─── Data to examine

(** Truth value of an optional integer ([if top:]): [None] and [0] are false. *)
Definition truthy_int (o : option Z) : bool :=
  match o with
  | Some z => negb (Z.eqb z 0)
  | None => false
  end.

(** Truth value of an optional dictionary ([... and profile]): [None] and
    the empty dictionary are false. *)
Definition truthy_dict (o : option (gmap string json)) : bool :=
  match o with
  | Some d => negb (bool_decide (d = ∅))
  | None => false
  end.

(** ** HTTP requests and responses *)

(** The arguments of one [session.request(method, url, headers=..., **kwargs)].
    The callers only ever pass [params=] and [json=]; [None] stands for an
    argument that is absent or [None]. *)
Record Request := mkRequest {
  req_method : string;
  req_url : string;
  req_headers : gmap string string;
  req_params : option (gmap string json);
  req_json : option (gmap string json)
}.

(** The keyword arguments [_request] forwards to the session. *)
Record Kwargs := mkKwargs {
  kw_params : option (gmap string json);
  kw_json : option (gmap string json)
}.

Definition no_kwargs : Kwargs := mkKwargs None None.

(** The fields of [requests.Response] the code reads. *)
Record Response := mkResponse {
  status_code : Z;
  reason : string;
  url : string;
  content : string
}.

(** [response.text]: the body as text. *)
Definition text (r : Response) : string := content r.

(** ** Exceptions

    The classes that occur, all below [Exception]:
    [HTTPError] and [JSONDecodeError] (of requests) are subclasses of
    [RequestException]; [CredentialUnavailableError] is azure.identity's,
    a subclass of azure.core's [ClientAuthenticationError];
    [AttributeError], [TypeError] and [UnboundLocalError] are built in;
    [Exception] stands for any other exception. *)
Inductive exn_class :=
  | Exception
  | ClientAuthenticationError
  | CredentialUnavailableError
  | RequestException
  | HTTPError
  | JSONDecodeError
  | AttributeError
  | TypeError
  | UnboundLocalError.

Definition exn_class_eqb (a b : exn_class) : bool :=
  match a, b with
  | Exception, Exception
  | ClientAuthenticationError, ClientAuthenticationError
  | CredentialUnavailableError, CredentialUnavailableError
  | RequestException, RequestException
  | HTTPError, HTTPError
  | JSONDecodeError, JSONDecodeError
  | AttributeError, AttributeError
  | TypeError, TypeError
  | UnboundLocalError, UnboundLocalError => true
  | _, _ => false
  end.

(** An exception object: its class, its message ([str(e)]) and the
    response attached to it.  [exn_response e = Some r] is the test
    [hasattr(e, 'response') and e.response is not None]. *)
Record exn := mkExn {
  exn_cls : exn_class;
  exn_msg : string;
  exn_response : option Response
}.

(** [issubclass(c, parent)]. *)
Definition subclass (c parent : exn_class) : bool :=
  match parent with
  | Exception => true
  | ClientAuthenticationError =>
      match c with
      | ClientAuthenticationError | CredentialUnavailableError => true
      | _ => false
      end
  | RequestException =>
      match c with
      | RequestException | HTTPError | JSONDecodeError => true
      | _ => false
      end
  | _ => exn_class_eqb c parent
  end.

(** [isinstance(e, cls)]: what an [except cls] clause tests. *)
Definition isinstance (e : exn) (cls : exn_class) : bool :=
  subclass (exn_cls e) cls.

(** ** The log

    A record is a level and the parts of the f-string, before Python turns
    them into text: literal or interpolated text, an integer, a decoded
    JSON value, or an exception. *)
Inductive level := DEBUG | INFO | WARNING | ERROR.

Inductive piece :=
  | Txt (s : string)
  | Num (z : Z)
  | Obj (v : json)
  | Exc (e : exn).

Record LogRecord := mkLog {
  log_level : level;
  log_parts : list piece
}.

Definition level_eqb (a b : level) : bool :=
  match a, b with
  | DEBUG, DEBUG | INFO, INFO | WARNING, WARNING | ERROR, ERROR => true
  | _, _ => false
  end.

(** The records of a log at a given level. *)
Definition at_level (l : level) (records : list LogRecord) : list LogRecord :=
  List.filter (fun r => level_eqb (log_level r) l) records.

(** ** The outside world *)

(** What [credential.get_token] returns: the token and its expiry. *)
Record AccessToken := mkAccessToken {
  token : string;
  expires_on : Z
}.

(** One call that leaves the process. *)
Inductive Call :=
  | GetToken (scopes : list string)
  | HttpRequest (r : Request).

(** The collaborators the repository uses and does not define.
    [credential_get_token] is [DefaultAzureCredential.get_token],
    [session_request] is [requests.Session.request], and [json_loads] is
    the decoder behind [Response.json()], which gives either the decoded
    value or the message of the decoding error.  Each outside call may
    change the world. *)
Class Backend := mkBackend {
  World : Type;
  credential_get_token : list string -> World -> (exn + AccessToken) * World;
  session_request : Request -> World -> (exn + Response) * World;
  json_loads : string -> string + json
}.

(** ** The credential chain of azure.identity

    [DefaultAzureCredential] is a [ChainedTokenCredential]: a list of
    credentials tried in order. *)

(** [get_token] of one credential of the chain. *)
Definition Strategy (W : Type) : Type :=
  list string -> W -> (exn + AccessToken) * W.

(** [ChainedTokenCredential.get_token]: the first credential that yields a
    token wins and is returned with it; a credential that raises
    [CredentialUnavailableError] is passed over; any other exception stops
    the loop; when the loop ends without a token the chain raises a
    [ClientAuthenticationError] of its own, whose message [render] makes
    from the exceptions met. *)
Fixpoint chained_get_token {W : Type} (render : list exn -> string)
    (credentials : list (Strategy W)) (history : list exn)
    (scopes : list string) (w : W) : (exn + Strategy W * AccessToken) * W :=
  match credentials with
  | [] => (inl (mkExn ClientAuthenticationError (render history) None), w)
  | credential :: rest =>
      match credential scopes w with
      | (inr t, w') => (inr (credential, t), w')
      | (inl ex, w') =>
          if isinstance ex CredentialUnavailableError
          then chained_get_token render rest (history ++ [ex])%list scopes w'
          else (inl (mkExn ClientAuthenticationError (render (history ++ [ex])%list) None),
                w')
      end
  end.

(** [DefaultAzureCredential.get_token]: the credential that succeeded
    before, when there is one, is asked directly; otherwise the chain is
    run and the credential that succeeds is remembered.  The world pairs
    the remembered credential with the world of the credentials. *)
Definition default_get_token {W : Type} (render : list exn -> string)
    (credentials : list (Strategy W)) (scopes : list string)
    (st : option (Strategy W) * W) : (exn + AccessToken) * (option (Strategy W) * W) :=
  match fst st with
  | Some credential =>
      match credential scopes (snd st) with
      | (res, w') => (res, (Some credential, w'))
      end
  | None =>
      match chained_get_token render credentials [] scopes (snd st) with
      | (inr (credential, t), w') => (inr t, (Some credential, w'))
      | (inl e, w') => (inl e, (None, w'))
      end
  end.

──────

Problem to work on:
Repeat, exactly as they stand above, the lines from the line with "them into text: literal" to the line with "Definition Strategy (W", both lines included.

Task result:
    them into text: literal or interpolated text, an integer, a decoded
    JSON value, or an exception. *)
Inductive level := DEBUG | INFO | WARNING | ERROR.

Inductive piece :=
  | Txt (s : string)
  | Num (z : Z)
  | Obj (v : json)
  | Exc (e : exn).

Record LogRecord := mkLog {
  log_level : level;
  log_parts : list piece
}.

Definition level_eqb (a b : level) : bool :=
  match a, b with
  | DEBUG, DEBUG | INFO, INFO | WARNING, WARNING | ERROR, ERROR => true
  | _, _ => false
  end.

(** The records of a log at a given level. *)
Definition at_level (l : level) (records : list LogRecord) : list LogRecord :=
  List.filter (fun r => level_eqb (log_level r) l) records.

(** ** The outside world *)

(** What [credential.get_token] returns: the token and its expiry. *)
Record AccessToken := mkAccessToken {
  token : string;
  expires_on : Z
}.

(** One call that leaves the process. *)
Inductive Call :=
  | GetToken (scopes : list string)
  | HttpRequest (r : Request).

(** The collaborators the repository uses and does not define.
    [credential_get_token] is [DefaultAzureCredential.get_token],
    [session_request] is [requests.Session.request], and [json_loads] is
    the decoder behind [Response.json()], which gives either the decoded
    value or the message of the decoding error.  Each outside call may
    change the world. *)
Class Backend := mkBackend {
  World : Type;
  credential_get_token : list string -> World -> (exn + AccessToken) * World;
  session_request : Request -> World -> (exn + Response) * World;
  json_loads : string -> string + json
}.

(** ** The credential chain of azure.identity

    [DefaultAzureCredential] is a [ChainedTokenCredential]: a list of
    credentials tried in order. *)

(** [get_token] of one credential of the chain. *)
Definition Strategy (W : Type) : Type :=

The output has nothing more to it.